Records from a data collection:

- Opening Delimiter -

(* ===== verification/ResourceUtilization.v ===== *)
(** p4rt_app/p4runtime: [resource_utilization.{h,cc}] and [entity_update.h].  Accounting of the
    action-profile resources that table entries use: how much an entry uses, how much an update
    changes the use, and whether the change fits in the profile's capacity. *)
From S2P Require Import Prelude IrUtils EntityKeys IrData.

(** * Data *)

Record ActionProfileResources := mkActionProfileResources {
  resources_profile_name : str;
  number_of_actions : Z;
  total_weight : Z;
  max_weight : Z;
}.

Record TableResources := mkTableResources {
  resources_table_name : str;
  action_profile : option ActionProfileResources;
}.

Definition NoResources : TableResources := mkTableResources [] None.

Record ActionProfileResourceCapacity := mkCapacity {
  capacity_profile : ActionProfile;
  current_total_weight : Z;
  current_total_members : Z;
}.

(** The update in flight; [app_db_update] is the translated form for the layer below, [status]
    the index of the update's response (a pointer into the response message). *)
Record EntityUpdate (A : Type) := mkEntityUpdate {
  entry : IrEntity;
  update_type : UpdateType;
  pi_entity : Entity;
  entity_key : EntityKey;
  resource_utilization_change : TableResources;
  app_db_update : A;
  status : nat;
}.
Arguments mkEntityUpdate {A} _ _ _ _ _ _ _.
Arguments entry {A} _.
Arguments update_type {A} _.
Arguments pi_entity {A} _.
Arguments entity_key {A} _.
Arguments resource_utilization_change {A} _.
Arguments app_db_update {A} _.
Arguments status {A} _.

(** * Usage of an entry *)

Definition GetActionProfileName (ir_p4info : IrP4Info) (id : Z) : result str :=
  match action_profiles_by_id ir_p4info !! id with
  | None => Err kNotFound
  | Some action_profile_def => Ok (profile_alias action_profile_def)
  end.

(** The loop [++actions; total_weight += weight; max_weight = max(max_weight, weight)].  A repeated
    field has fewer than 2^31 elements and a weight is an [int32_t], so the 32-bit counter and the
    64-bit sums of this file do not overflow and are plain integers; the one conversion that
    loses bits, in [VerifyCapacityAndGetTableResourceChange], is written out. *)
Definition sum_actions (weights : list Z) : Z * Z * Z :=
  fold_left (λ '(actions, total, max), λ w, (actions + 1, total + w, Z.max max w))
    weights (0, 0, 0).

Definition profile_resources (name : str) (weights : list Z) : ActionProfileResources :=
  let '(actions, total, max) := sum_actions weights in
  mkActionProfileResources name actions total max.

Definition GetResourceUsageForIrTableEntry (ir_p4info : IrP4Info) (table_entry : IrTableEntry)
  : result TableResources :=
  match tables_by_name ir_p4info !! table_name table_entry with
  | None => Err kNotFound
  | Some table_def =>
    match action_profile_id table_def with
    | None => Ok (mkTableResources (table_name table_entry) None)
    | Some id =>
      action_profile_name ← GetActionProfileName ir_p4info id;
      Ok (mkTableResources (table_name table_entry)
            (Some (profile_resources action_profile_name (map Ir.weight_ (action_set table_entry)))))
    end
  end.

(** [action().action_profile_action_set().action_profile_actions()]: empty when another action, or
    none, is set. *)
Definition action_profile_actions (a : TableAction) : list ActionProfileAction :=
  match a with kActionProfileActionSet l => l | _ => [] end.

Definition GetResourceUsageForPiTableEntry (ir_p4info : IrP4Info) (table_entry : TableEntry)
  : result TableResources :=
  match tables_by_id ir_p4info !! table_id table_entry with
  | None => Err kNotFound
  | Some table_def =>
    match action_profile_id table_def with
    | None => Ok (mkTableResources (preamble_alias table_def) None)
    | Some id =>
      action_profile_name ← GetActionProfileName ir_p4info id;
      Ok (mkTableResources (preamble_alias table_def)
            (Some (profile_resources action_profile_name
                     (map weight (action_profile_actions (action table_entry))))))
    end
  end.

- Closing Delimiter -

Keeping every character as it is, restate the lines above that run from the line with "Definition NoResources : TableResources" through the line with "(** * Usage of an entry *)", both included, and nothing else.

Completed task:
Definition NoResources : TableResources := mkTableResources [] None.

Record ActionProfileResourceCapacity := mkCapacity {
  capacity_profile : ActionProfile;
  current_total_weight : Z;
  current_total_members : Z;
}.

(** The update in flight; [app_db_update] is the translated form for the layer below, [status]
    the index of the update's response (a pointer into the response message). *)
Record EntityUpdate (A : Type) := mkEntityUpdate {
  entry : IrEntity;
  update_type : UpdateType;
  pi_entity : Entity;
  entity_key : EntityKey;
  resource_utilization_change : TableResources;
  app_db_update : A;
  status : nat;
}.
Arguments mkEntityUpdate {A} _ _ _ _ _ _ _.
Arguments entry {A} _.
Arguments update_type {A} _.
Arguments pi_entity {A} _.
Arguments entity_key {A} _.
Arguments resource_utilization_change {A} _.
Arguments app_db_update {A} _.
Arguments status {A} _.

(** * Usage of an entry *)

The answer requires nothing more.